REQUIRED WORK
Among the entries below, which lines include the string "that"? Show each one.

Data entries

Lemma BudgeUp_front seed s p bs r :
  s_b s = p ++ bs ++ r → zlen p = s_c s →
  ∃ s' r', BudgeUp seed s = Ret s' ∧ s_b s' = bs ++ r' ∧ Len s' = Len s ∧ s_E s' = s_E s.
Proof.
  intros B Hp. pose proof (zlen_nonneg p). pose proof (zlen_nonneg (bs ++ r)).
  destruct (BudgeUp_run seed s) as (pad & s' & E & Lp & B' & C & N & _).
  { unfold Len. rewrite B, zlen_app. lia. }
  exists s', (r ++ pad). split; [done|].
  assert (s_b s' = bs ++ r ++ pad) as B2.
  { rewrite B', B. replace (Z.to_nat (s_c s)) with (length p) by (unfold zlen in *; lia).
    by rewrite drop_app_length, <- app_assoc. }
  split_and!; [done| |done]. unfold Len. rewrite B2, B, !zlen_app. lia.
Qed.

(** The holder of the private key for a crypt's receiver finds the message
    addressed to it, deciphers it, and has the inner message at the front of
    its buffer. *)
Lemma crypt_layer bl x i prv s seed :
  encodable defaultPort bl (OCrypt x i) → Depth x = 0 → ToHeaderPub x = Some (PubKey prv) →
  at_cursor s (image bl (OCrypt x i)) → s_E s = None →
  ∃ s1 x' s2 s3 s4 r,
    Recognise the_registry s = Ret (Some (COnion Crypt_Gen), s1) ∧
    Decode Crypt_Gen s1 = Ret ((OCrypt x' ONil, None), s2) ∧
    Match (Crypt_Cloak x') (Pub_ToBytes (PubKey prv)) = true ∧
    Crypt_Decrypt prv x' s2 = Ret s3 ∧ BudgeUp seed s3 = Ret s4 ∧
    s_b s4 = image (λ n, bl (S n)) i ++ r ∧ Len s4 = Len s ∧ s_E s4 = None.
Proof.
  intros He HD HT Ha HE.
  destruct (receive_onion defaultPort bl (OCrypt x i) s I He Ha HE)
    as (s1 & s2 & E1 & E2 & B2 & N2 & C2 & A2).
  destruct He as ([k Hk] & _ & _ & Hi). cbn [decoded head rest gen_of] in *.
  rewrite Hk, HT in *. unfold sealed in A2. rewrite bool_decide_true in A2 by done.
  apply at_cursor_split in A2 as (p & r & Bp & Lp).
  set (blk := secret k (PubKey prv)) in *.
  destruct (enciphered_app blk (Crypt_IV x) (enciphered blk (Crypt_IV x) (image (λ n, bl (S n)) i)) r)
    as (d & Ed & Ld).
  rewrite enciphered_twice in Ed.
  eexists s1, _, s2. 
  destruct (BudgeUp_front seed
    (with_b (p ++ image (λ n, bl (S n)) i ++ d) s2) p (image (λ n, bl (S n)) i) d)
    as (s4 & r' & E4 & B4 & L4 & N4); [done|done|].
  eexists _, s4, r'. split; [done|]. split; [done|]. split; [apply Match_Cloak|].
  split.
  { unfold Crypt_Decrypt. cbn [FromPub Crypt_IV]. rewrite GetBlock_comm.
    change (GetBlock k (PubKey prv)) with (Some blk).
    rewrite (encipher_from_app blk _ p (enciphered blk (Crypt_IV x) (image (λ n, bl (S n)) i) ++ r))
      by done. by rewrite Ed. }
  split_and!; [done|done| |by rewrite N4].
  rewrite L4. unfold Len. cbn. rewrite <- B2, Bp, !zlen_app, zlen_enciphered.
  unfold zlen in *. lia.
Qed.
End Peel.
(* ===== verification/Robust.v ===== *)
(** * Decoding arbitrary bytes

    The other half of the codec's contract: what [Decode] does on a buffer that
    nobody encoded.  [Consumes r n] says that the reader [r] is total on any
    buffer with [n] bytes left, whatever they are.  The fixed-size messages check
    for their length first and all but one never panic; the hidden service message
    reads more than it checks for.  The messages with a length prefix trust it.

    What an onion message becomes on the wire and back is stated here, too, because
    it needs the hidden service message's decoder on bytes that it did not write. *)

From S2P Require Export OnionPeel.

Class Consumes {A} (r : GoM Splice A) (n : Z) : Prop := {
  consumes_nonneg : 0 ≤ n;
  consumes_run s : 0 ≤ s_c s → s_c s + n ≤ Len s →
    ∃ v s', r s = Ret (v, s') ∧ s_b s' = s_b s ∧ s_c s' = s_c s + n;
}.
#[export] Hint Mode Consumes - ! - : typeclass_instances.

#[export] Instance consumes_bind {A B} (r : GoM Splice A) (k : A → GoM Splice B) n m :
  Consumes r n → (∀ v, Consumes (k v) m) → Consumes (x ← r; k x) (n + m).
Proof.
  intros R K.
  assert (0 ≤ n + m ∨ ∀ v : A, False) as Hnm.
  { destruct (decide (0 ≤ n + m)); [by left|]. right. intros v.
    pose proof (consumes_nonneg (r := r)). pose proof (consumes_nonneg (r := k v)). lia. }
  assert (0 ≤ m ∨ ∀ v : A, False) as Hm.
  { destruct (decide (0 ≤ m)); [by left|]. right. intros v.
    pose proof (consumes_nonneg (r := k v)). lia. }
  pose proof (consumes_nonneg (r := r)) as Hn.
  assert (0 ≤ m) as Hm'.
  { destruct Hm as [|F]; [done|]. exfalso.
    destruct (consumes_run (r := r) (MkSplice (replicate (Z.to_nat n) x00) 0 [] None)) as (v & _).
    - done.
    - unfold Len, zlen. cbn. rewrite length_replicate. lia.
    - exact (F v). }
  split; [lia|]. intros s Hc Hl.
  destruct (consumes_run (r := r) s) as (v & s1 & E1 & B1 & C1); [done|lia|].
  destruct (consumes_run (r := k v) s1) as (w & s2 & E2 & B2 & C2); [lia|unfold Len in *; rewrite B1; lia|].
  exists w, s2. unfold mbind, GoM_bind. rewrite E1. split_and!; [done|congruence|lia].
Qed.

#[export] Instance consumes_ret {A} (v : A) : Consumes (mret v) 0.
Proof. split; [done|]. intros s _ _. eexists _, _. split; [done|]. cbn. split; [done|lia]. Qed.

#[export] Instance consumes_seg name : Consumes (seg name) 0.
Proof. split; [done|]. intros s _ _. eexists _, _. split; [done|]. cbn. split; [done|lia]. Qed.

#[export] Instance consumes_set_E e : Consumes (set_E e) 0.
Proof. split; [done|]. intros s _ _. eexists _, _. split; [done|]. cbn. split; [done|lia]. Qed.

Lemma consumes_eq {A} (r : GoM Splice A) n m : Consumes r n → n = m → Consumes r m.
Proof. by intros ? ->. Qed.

THE ANSWER
    The other half of the codec's contract: what [Decode] does on a buffer that
    nobody encoded.  [Consumes r n] says that the reader [r] is total on any
    it needs the hidden service message's decoder on bytes that it did not write. *)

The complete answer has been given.